La sentenza della Corte costituzionale sulle pensioni finirà sotto la lente della Commissione Ue. Il buco da 13 miliardi che si è aperto con la bocciatura della deindicizzazione stabilita dalla legge Fornero sta creando molta apprensione a Bruxelles, la cui linea è quella di concedere flessibilità sui conti in cambio di riforme. Una concessione che nel caso dell’Italia rischia di arenarsi di fronte alla decisione dei giudici costituzionali. Ne abbiamo parlato con Francesco Daveri, professore di Scenari economici all’Università di Parma.
Renzi ha affermato: “La Consulta non dice che bisogna restituire tutto”. E’ veramente così?
Dare un’interpretazione autentica di una sentenza della Consulta è sempre difficile. La Corte costituzionale si esprime sui principi, e poi sono i governi che devono trasformare i pronunciamenti generali in decisioni che hanno effetto sui saldi di finanza pubblica. Un margine per Renzi esiste, perché di fatto la sentenza della Consulta richiama articoli della Costituzione sull’uguaglianza di tutti i cittadini davanti alla legge, sulla proporzionalità del reddito che uno riceve a fronte di un impegno di lavoro e sulla non disparità dei trattamenti.
In che modo il governo italiano può soddisfare le richieste sia della Consulta sia della Commissione Ue?
Le richieste che vengono dalla Consulta si possono dividere in una parte che determina un aggravio permanente sui conti pubblici e una parte che serve solo a sanare i mancati pagamenti del passato. Poniamo che un pensionato abbia diritto a ricevere 2mila euro, perché nell’arco di quattro anni non gli sono stati dati 500 euro l’anno. L’aggravio permanente è di 500 euro per il bilancio pubblico, mentre gli altri 1500 servono per restituirgli gli arretrati.
E quindi?
La Commissione Ue è preoccupata soprattutto per i 500 euro, cioè per la componente permanente, in quanto ciò cui si guarda è soprattutto al disavanzo strutturale. Esiste quindi un margine per il governo, nel momento in cui si rimarca una differenza tra uscite temporanee e parzialmente permanenti provocate dal pronunciamento della sentenza numero 70.
Come ritiene che vadano reperite le risorse?
Tra le ipotesi c’è una continuazione della spending review sanitaria, riduzioni di spesa che abbiano a che vedere con le partecipate e l’attuazione della riforma sulla pubblica amministrazione. Questa è la musica che Bruxelles vuole sentirsi suonare. A loro interessa meno il fatto di avere una copertura nell’immediato delle uscite, mentre preme di più che si rendano più precise le misure di riduzione della spesa che finora sono ancora da annunciare. Questi interventi saranno precisati con la legge di stabilità, ma è urgente che siano definiti già prima di allora in modo da rassicurare sullo Stato dei nostri conti pubblici non solo Bruxelles ma anche gli italiani.

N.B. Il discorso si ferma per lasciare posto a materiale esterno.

Definition apply_release (t : Tainted V) (r : Release) : option (Tainted V) :=
  if is_whole_value r
  then Some (mk_tainted (value t) (label t) (fields t) ({[mark_of r []]} ∪ releases t))
  else if existsb (fun path => bool_decide (fields t !! path = None)
                               || match json_pointer (value t) path with None => true | Some _ => false end)
            (elements (rel_fields r))
  then None
  else Some (mk_tainted (value t) (label t) (fields t)
               (foldl (fun acc f => {[mark_of r f]} ∪ acc) (releases t) (elements (rel_fields r)))).

Definition effective_label_at (t : Tainted V) (destination path : str) : option Label :=
  base ← label_at t path;
  Some (improved base (releases t) destination path).
End json.

(** ** Well-formed values

    Every tracked pointer, and every mark's field, is absolute. *)

Definition absolute (p : str) : Prop := starts_with slash p = true.

Record tainted_wf {T} (t : Tainted T) : Prop := {
  wf_fields p : is_Some (fields t !! p) -> absolute p;
  wf_marks m : m ∈ releases t -> mark_field m = [] \/ absolute (mark_field m);
}.

(** ** Marks and pointers *)

Lemma covers_spec m p : covers m p = true <->
  mark_field m = [] \/ exists r, p = mark_field m ++ r /\ (r = [] \/ absolute r).
Proof.
  unfold covers. rewrite !orb_true_iff, !bool_decide_eq_true. split.
  - intros [[?| ->]|Hs]; [by left|right; exists []; rewrite app_nil_r; auto|].
    destruct (strip_prefix (mark_field m) p) as [r|] eqn:E; [|done].
    apply strip_prefix_Some in E. right. exists r. auto.
  - intros [->|(r & -> & [->|Hr])]; [left; by left|left; right; by rewrite app_nil_r|].
    right. by rewrite strip_prefix_app.
Qed.

(** Two cuts of one string: one prefix extends the other. *)
Lemma app_split (a b c d : str) : a ++ b = c ++ d ->
  (exists e, c = a ++ e /\ b = e ++ d) \/ (exists e, a = c ++ e /\ d = e ++ b).
Proof.
  intros Heq. apply app_eq_inv in Heq as [(e & -> & ->)|(e & -> & ->)];
    [right|left]; by exists e.
Qed.

Lemma absolute_app p q : p <> [] -> absolute (p ++ q) -> absolute p.
Proof. destruct p; [done|]. done. Qed.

Oggi in Commissione Ue si darà il via libera alla flessibilità in cambio di riforme. In che modo ritiene che l’Italia debba giocarsi questa partita?
Occorre anticipare le misure che si intendono mettere nella legge di stabilità per il 2016. Questo aumenterebbe le probabilità di vederci garantita la flessibilità che Bruxelles vuole comunque concedere un po’ a tutti. Se poi però si incomincia a dire che la riforma della scuola viene diluita e che quella della PA non esce dalle secche della Commissione Finanze di Camera e Senato, sarebbero dei segnali che non vanno bene. Il governo potrebbe impegnarsi ad approvare in anticipo i punti principali della legge di stabilità, chiarendo quanta parte andrà in riduzione d’imposte e quanta in riduzione di spese in modo da vincolarsi sui saldi.